Wednesday, March 30, 2011

Tuesday March 29th Training Ride
The Wheelsucker Report

The Wheelsucker has been trying to recover (and become stronger) from his nine days of riding in Spain. He has been doing easy rides, several this past weekend with his girlfriend, and his only hard efforts have been ten 25 second sprints, also done this past weekend. So he should have been feeling great and ready to rock for the Tuesday night "world championship" ride. But the Wheelsucker is never as ready as he would like to be and his sore back and allergies – his nose is a faucet and he is coughing all the time – were bothering him.

So it was an apprehensive Wheelsucker who rolled out at the very back of the large pack, determined to keep it as easy as possible. But Brian Whitesell and Patrick Hogan had other plans. They seemed to be on the surge-as-soon-as-you-have-recovered-from-the-last-time program. This was starting to annoy the Wheelsucker, but he compensated by not closing gaps, and simply following wheels when others did, so he never had to dig deep and go to his limit, and he was able to cover moves when others tried. The group never split, but there was steady attrition from the lead group. The new Tuesday/Thursday ride route has more short climbs and more places to drop riders or split the group.

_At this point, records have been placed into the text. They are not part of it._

Lemma rtp_write_spec stream skip sent V ctx src tv : rs_state stream skip sent V ctx -> bytes src -> vote_reads ctx src -> timeval_wf tv ->
  ba_lengthBytes (ba ctx) + len src < 2 ^ 31 -> len (stream ++ src) < 2 ^ 50 ->
  exists ctx' skip' sent' V', smoother_rtp_write malloc (fun _ => true) sched gettimeofday time alloc ctx src (len src) tv = Some (ctx', 0) /\
    rs_state (stream ++ src) skip' sent' V' ctx'.
Proof.
  intros [S1 S2 [S3 S4] S5 S6 S7 S8 S9 S10 S11] Hsrc Hls Htv Hfit Hlen. unfold smoother_rtp_write.
  pose proof (len_nonneg stream). assert (Hpos := proj1 Hls). rewrite len_app in Hlen. rewrite (bh_length _ _ S6) in Hfit.
  destruct (hist_step_spec (histReceive ctx) (OpInterval tv) S3 Htv) as (h & Eh & Hh & Hseen); [lia|].
  cbn [hist_step] in Eh. destruct (ltn_histogram_interval_update _ _) as [[h' z]|]; [|done]. injection Eh as ->. step.
  assert (S5' : voted stream (ctx <| histReceive := h |>)) by (by destruct S5).
  destruct (vote_spec stream _ src S5' Hls) as (c1 & -> & V1 & W1 & T1 & B1 & H1 & _). step.
  rewrite B1. change (ba (ctx <| histReceive := h |>)) with (ba ctx).
  destruct (rtp_append_spec malloc V src (ba ctx) Hmalloc S6 Hfit) as (b & -> & Hb). step. cbv zeta.
  set (c2 := c1 <| ba := b |>). set (stream' := stream ++ src) in *.
  assert (Hs' : stream' = skip ++ concat sent ++ (V ++ src)) by (unfold stream'; by rewrite S8, <- !app_assoc).
  assert (HV : len (V ++ src) < 2 ^ 31) by (rewrite len_app; lia).
  assert (HVb : bytes (V ++ src)) by (by apply Forall_app).
  destruct (vo_some _ _ V1) as (Vl & _ & Vs); [unfold stream'; destruct src; [done|by destruct stream]|].
  change (expectedSSRC c2) with (expectedSSRC c1). rewrite Vs.
  assert (Hkeep : stream <> [] -> rh_ssrc (hdr_at stream') = rh_ssrc (hdr_at stream)).
  { intros Hne. destruct (vo_some _ _ S5 Hne) as (L & _ & _). unfold stream'. by rewrite hdr_at_app. }
  set (ssrc := rh_ssrc (hdr_at stream')) in *.
  assert (Hsent : Forall (frame_piece ssrc) sent).
  { destruct (decide (stream = [])) as [->|Hne]; [|by rewrite Hkeep]. symmetry in S8. apply app_nil in S8 as [_ S8].
    apply app_nil in S8 as [S8 _]. destruct sent as [|p sent]; [constructor|]. exfalso. apply Forall_cons_1 in S9 as [[Hp _] _].
    cbn [concat] in S8. apply app_nil in S8 as [-> _]. by cbn in Hp. }
  assert (Hstart : sent = [] /\ skip = [] \/ stream <> [] /\ sent <> [] /\ 376 < len V /\ is_frame (slice V 0 213) ssrc = true).
  { destruct S10 as [S10|(Hn & Hl & Hfr)]; [by left|right]. assert (Hne : stream <> []).
    { intros ->. symmetry in S8. apply app_nil in S8 as [_ S8]. apply app_nil in S8 as [_ ->]. by cbn in Hl. }
    by rewrite Hkeep. }
  assert (Hskip : forall k, 0 <= k < len skip -> is_frame (slice stream' k 213) ssrc = false).
  { intros k Hk. destruct Hstart as [[_ ->]|(Hne & _ & Hl & _)]; [change (len (@nil Z)) with 0 in Hk; lia|]. rewrite Hkeep by done.
    unfold stream'. rewrite slice_app_l; [by apply S11|lia|lia|]. rewrite S8, !len_app. pose proof (len_nonneg (concat sent)). lia. }
  destruct (positions_spec (V ++ src) ssrc b Hb HV) as (arr & Ea & Hf & Hcov).
  change (ba c2) with b. rewrite Ea. step. change (0 <? 0) with false. cbv iota.
  assert (Hbase : based c2) by (injection T1 as T1 T2 T3; unfold based, c2; cbn; rewrite T1, T2, T3; exact S2).
  assert (Hinv : rs_inv sent c2) by (by apply (rs_inv_ext _ ctx)).
  assert (Hv2 : voted stream' c2) by (by destruct V1).
  assert (Hh2 : hist_wf (histReceive c2) /\ seen (histReceive c2) <= len stream').
  { change (histReceive c2) with (histReceive c1). rewrite H1. cbn. unfold const. split; [done|]. unfold stream'. rewrite len_app.
    cbn [recorded] in Hseen. lia. }
  assert (Hstay : rs_state stream' skip sent (V ++ src) c2).
  { constructor; try done. destruct Hstart as [?|(_ & Hn & Hl & Hfr)]; [by left|right]. rewrite len_app. split; [done|]. split; [lia|].
    by rewrite slice_app_l by lia. }
  destruct arr as [|e0 [|e1 l]]; [by exists c2, skip, sent, (V ++ src)..|].
  destruct (process_spec (V ++ src) ssrc sent c2 e0 e1 l) as (c3 & -> & H3 & B3 & A3 & R3 & V3); try done.
  { apply (sent_small _ ssrc _ _ stream' skip); try done. unfold stream'. rewrite len_app. lia. }
  step. destruct (found_last _ _ _ _ Hf) as (L1 & L2 & L3). pose proof (fo_room _ _ _ Hf) as R. apply Forall_cons_1 in R as [Ra _].
  set (arr := e0 :: e1 :: l) in *. set (skip' := skip ++ take (Z.to_nat (fp_offset e0)) (V ++ src)).
  assert (Hcases : sent = [] /\ skip = [] \/ skip' = skip /\ fp_offset e0 = 0).
  { destruct Hstart as [?|(_ & _ & Hl & Hfr)]; [by left|right]. destruct (first_offset _ _ _ Hf Hcov 0) as (a & l' & Ear & Ha).
    - rewrite len_app. pose proof (len_nonneg src). lia.
    - by rewrite slice_app_l by lia.
    - injection Ear as <- _. unfold skip'. replace (fp_offset e0) with 0 by lia. by rewrite app_nil_r. }
  pose proof (pieces_concat _ _ _ _ Hf) as Ec. fold arr in Ec.
  assert (Hcut : stream' = skip' ++ concat (sent ++ pieces (V ++ src) arr) ++ drop (Z.to_nat (last_offset arr)) (V ++ src)).
  { rewrite Hs', concat_app. rewrite <- (take_drop (Z.to_nat (last_offset arr)) (V ++ src)) at 1. rewrite <- Ec.
    destruct Hcases as [[-> ->]|[-> E0]]; [cbn [concat app]; unfold skip'; cbn [app]; by rewrite <- app_assoc|].
    rewrite E0. cbn [app]. by rewrite <- !app_assoc. }
  exists c3, skip', (sent ++ pieces (V ++ src) arr), (drop (Z.to_nat (last_offset arr)) (V ++ src)). split; [done|]. constructor; try done.
  - by rewrite R3.
  - by apply V3.
  - by apply bytes_drop.
  - apply Forall_app. split; [done|by apply pieces_frames].
  - right. split; [by destruct sent|]. rewrite len_drop by lia. split; [lia|]. unfold slice in *. change (Z.to_nat 0) with 0%nat. by rewrite drop_0.
  - fold ssrc. destruct Hcases as [[-> ->]|[-> _]]; [|done]. intros k Hk. unfold skip' in Hk. cbn [app] in Hk. rewrite len_take in Hk by lia.
    cbn [app concat] in Hs'. rewrite Hs'. destruct (is_frame (slice (V ++ src) k 213) ssrc) eqn:Ef; [|done].
    destruct (first_offset _ _ _ Hf Hcov k) as (a & l' & Ear & Ha); [lia|done|]. injection Ear as <- _. lia.
Qed.

Lemma state_thread stream skip sent V ctx op : rs_state stream skip sent V ctx -> len stream < 2 ^ 50 -> step_ok op ->
  exists ctx', thread_do ctx op = Some ctx' /\ rs_state stream skip sent V ctx'.
Proof.
  intros [S1 S2 S3 S4 S5 S6 S7 S8 S9 S10] Hl Hop. assert (Hs : small sent).
  { rewrite <- (app_nil_r sent). apply (sent_small V (rh_ssrc (hdr_at stream)) [] sent stream skip); done. }
  destruct (rtp_thread_do_spec sent ctx op S1 Hs Hop) as (ctx' & E & H & W). exists ctx'. split; [done|].
  pose proof (based_writers _ _ W S2) as B. pose proof (rtp_steady_writers _ _ W) as St. pose proof (voted_steady stream _ _ St S4) as Vo.
  injection St as E1 E2 _. constructor; try done; by rewrite ?E1, ?E2.
Qed.

Lemma rtp_alloc_spec now n bytes latencyMS : timeval_wf now -> 0 <= latencyMS < 2 ^ 21 ->
  exists ctx, smoother_rtp_alloc malloc time alloc true true (fun _ => true) now n bytes latencyMS = Some (Some ctx) /\
    rs_state [] [] [] [] ctx.
Proof.
  intros Hnow Hl. unfold smoother_rtp_alloc. cbn [negb]. cbv zeta. rewrite int_ok_Some by lia. step.
  unfold byte_array_init. destruct (Hmalloc (8000 * 188)) as (b & -> & Hb); [lia|].
  unfold ltn_histogram_alloc_video_defaults.
  destruct (hist_alloc_wf now "receive arrival times" 0 (16 * 1000)) as (h1 & -> & W1 & N1 & _); [lia|lia|done|]. step.
  destruct (hist_alloc_wf now "transmit arrival times" 0 (16 * 1000)) as (h2 & -> & W2 & N2 & _); [lia|lia|done|]. step.
  match goal with |- context [foldM _ _ ?c] => set (c0 := c) end.
  destruct (rtp_add_items [] (map (alloc 0) (seq 0 (Z.to_nat n))) c0) as (ctx & -> & H1 & H2 & _).
  - constructor; try done; try constructor. change (itemLengthBytes c0) with (if bytes <? 12 + 7 * 188 then 12 + 7 * 188 else bytes).
    destruct (Z.ltb_spec bytes (12 + 7 * 188)); lia.
  - apply Forall_map, List.Forall_forall. intros i _. apply Hbuf.
  - step. exists ctx. split; [done|]. assert (E : ba ctx = ba c0 /\ histReceive ctx = h1) by (injection H2 as -> -> _; done).
    destruct E as [Eb Eh]. constructor; try done; rewrite ?Eb, ?Eh.
    + apply (based_writers c0 _ H2). split; [by left|]. change (latencyuS c0) with (latencyMS * 1000). lia.
    + rewrite N1. done.
    + apply (voted_steady [] c0); [by apply rtp_steady_writers|]. by constructor.
    + constructor; [by eexists|done|]. symmetry. exact Hb.
    + constructor.
    + by left.
    + intros k Hk. change (len (@nil Z)) with 0 in Hk. lia.
Qed.
End Writer.

(** ** The smoother as a whole *)

(** The environment: there is memory, the thread's steps and the clock are well
    formed, the clock is past 1974, and of 64 new items one at least is made. *)
Record environment_ok (malloc : Z -> option (list Z)) (sched : nat -> list thread_step) (gettimeofday : nat -> timeval)
    (alloc : nat -> nat -> alloc_result) : Prop := {
  en_malloc : malloc_gives malloc;
  en_sched : forall n, Forall step_ok (sched n);
  en_clock : forall n, timeval_wf (gettimeofday n) /\ 2 ^ 47 <= tv_sec (gettimeofday n) * 1000000;
  en_buffer : forall n i, alloc n i <> NoBuffer;
  en_item : forall n, exists i, (i < 64)%nat /\ alloc n i = AllocOk
}.

Section System.
Context (malloc : Z -> option (list Z)) (sched : nat -> list thread_step).
Context (gettimeofday : nat -> timeval) (time : nat -> Z) (alloc : nat -> nat -> alloc_result).

(** A write that the buffer's lengths, of type int, can hold, and that has at
    least twelve bytes while the vote on the SSRC is open. *)
Definition write_fits (ctx : smoother_rtp_context_s) (src : list Z) : Prop :=
  bytes src /\ vote_reads ctx src /\ ba_lengthBytes (ba ctx) + len src < 2 ^ 31.

Definition rtp_write (ctx : smoother_rtp_context_s) (src : list Z) (tv : timeval) : option (smoother_rtp_context_s * Z) :=
  smoother_rtp_write malloc (fun _ => true) sched gettimeofday time alloc ctx src (len src) tv.

(** The states of a smoother that the bytes [stream] were written to. *)
Inductive reaches : list Z -> smoother_rtp_context_s -> Prop :=
  | reach_alloc now n bytes latencyMS ctx : timeval_wf now -> 0 <= latencyMS < 2 ^ 21 ->
      smoother_rtp_alloc malloc time alloc true true (fun _ => true) now n bytes latencyMS = Some (Some ctx) -> reaches [] ctx
  | reach_write stream ctx src tv ctx' r : reaches stream ctx -> write_fits ctx src -> timeval_wf tv ->
      rtp_write ctx src tv = Some (ctx', r) -> reaches (stream ++ src) ctx'
  | reach_thread stream ctx op ctx' : reaches stream ctx -> step_ok op -> thread_do ctx op = Some ctx' -> reaches stream ctx'
  | reach_size stream ctx ctx' n : reaches stream ctx -> smoother_rtp_get_size sched ctx = Some (ctx', n) -> reaches stream ctx'.

Lemma state_size stream skip sent V ctx : environment_ok malloc sched gettimeofday alloc -> rs_state stream skip sent V ctx ->
  len stream < 2 ^ 50 -> exists ctx' n, smoother_rtp_get_size sched ctx = Some (ctx', n) /\ rs_state stream skip sent V ctx'.
Proof.
  intros [E1 E2 _ _ _] Hs Hl. unfold smoother_rtp_get_size, interfere.
  assert (exists c, foldM thread_do (sched (rs_turn ctx)) (ctx <| rs_turn := S (rs_turn ctx) |>) = Some c /\
    rs_state stream skip sent V c) as (c & -> & Hc); [apply (foldM_inv (rs_state stream skip sent V))|].
  - intros c op Hin Hc. apply state_thread; [done|done|]. specialize (E2 (rs_turn ctx)). rewrite List.Forall_forall in E2.
    apply E2. by apply list_elem_of_In.
  - destruct Hs as [S1 S2 S3 S4 S5 S6 S7 S8 S9 S10]. constructor; try done; [by destruct S1|by destruct S4].
  - step. by eexists _, _.
Qed.

Lemma reaches_state stream ctx : environment_ok malloc sched gettimeofday alloc -> reaches stream ctx -> len stream < 2 ^ 50 ->
  exists skip sent V, rs_state stream skip sent V ctx.
Proof.
  intros Henv. assert (He := Henv). destruct He as [E1 E2 E3 E4 E5].
  induction 1 as [now n bytes latencyMS ctx Hn Hl Ea|stream ctx src tv ctx' r _ IH (F1 & F2 & F3) Htv Ew|stream ctx op ctx' _ IH Hop Eo|stream ctx ctx' n _ IH Es];
    intros Hlen.
  - destruct (rtp_alloc_spec malloc time alloc E1 E4 now n bytes latencyMS Hn Hl) as (c & Ec & Hc). rewrite Ec in Ea. injection Ea as <-.
    by exists [], [], [].
  - destruct IH as (skip & sent & V & Hs); [rewrite len_app in Hlen; pose proof (len_nonneg src); lia|].
    destruct (rtp_write_spec malloc sched gettimeofday time alloc E1 E2 E3 E4 E5 stream skip sent V ctx src tv Hs F1 F2 Htv F3 Hlen)
      as (c & skip' & sent' & V' & Ec & Hc). unfold rtp_write in Ew. rewrite Ec in Ew. injection Ew as <- _. by exists skip', sent', V'.
  - destruct (IH Hlen) as (skip & sent & V & Hs). destruct (state_thread stream skip sent V ctx op Hs Hlen Hop) as (c & Ec & Hc).
    rewrite Ec in Eo. injection Eo as <-. by exists skip, sent, V.
  - destruct (IH Hlen) as (skip & sent & V & Hs). destruct (state_size stream skip sent V ctx Henv Hs Hlen) as (c & k & Ec & Hc).
    rewrite Ec in Es. injection Es as <- _. by exists skip, sent, V.
Qed.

A lead group of about ten were together for the last part of the route, from 214 to the finish. Ace was gone, probably sitting up for someone who had gone OTB. But Tim Shaffer, Brian Whitesell, Patrick Hogan, Tom Aga, Kyle Pitman, Ty Wu, Rick Paukstitus, Michel Wedel and others were there. A Bike Doctor rider was leading the train into the sprint, but Brian jumped just before the bottom of the last dip and hammered by the train with Patrick on his wheel. Suspecting the train would not accelerate enough to counter this move the wheelsucker jumped across and grabbed Patrick’s wheel. Brian pulled hard up the false flat and finally pulled off. Patrick launched, the Wheelsucker called down to the engine room for maximum speed and power, and Patrick simply rode away because the Wheelsucker's maximum effort was not enough to stay close. It was a long sprint for an aging wheelsucker who was having trouble breathing, and he sat up and coasted before the finish line. Patrick was gone, lengths ahead, winning easily. One or two riders passed the coasting and trying-hard-to-breath Wheelsucker before the finish, so Ty Wu was second, Tom Aga third.

Riding very easy for a couple of minutes, the Wheelsucker got his breathing under control and was able to make it back to the P&R.

Not great, but not bad for a day the Wheelsucker felt was not his best.

Wheelsucker data (approximated, as no intervals were set)

Average Power from start/finish line to finish line ~ 218 watts, ~ 267 normalized.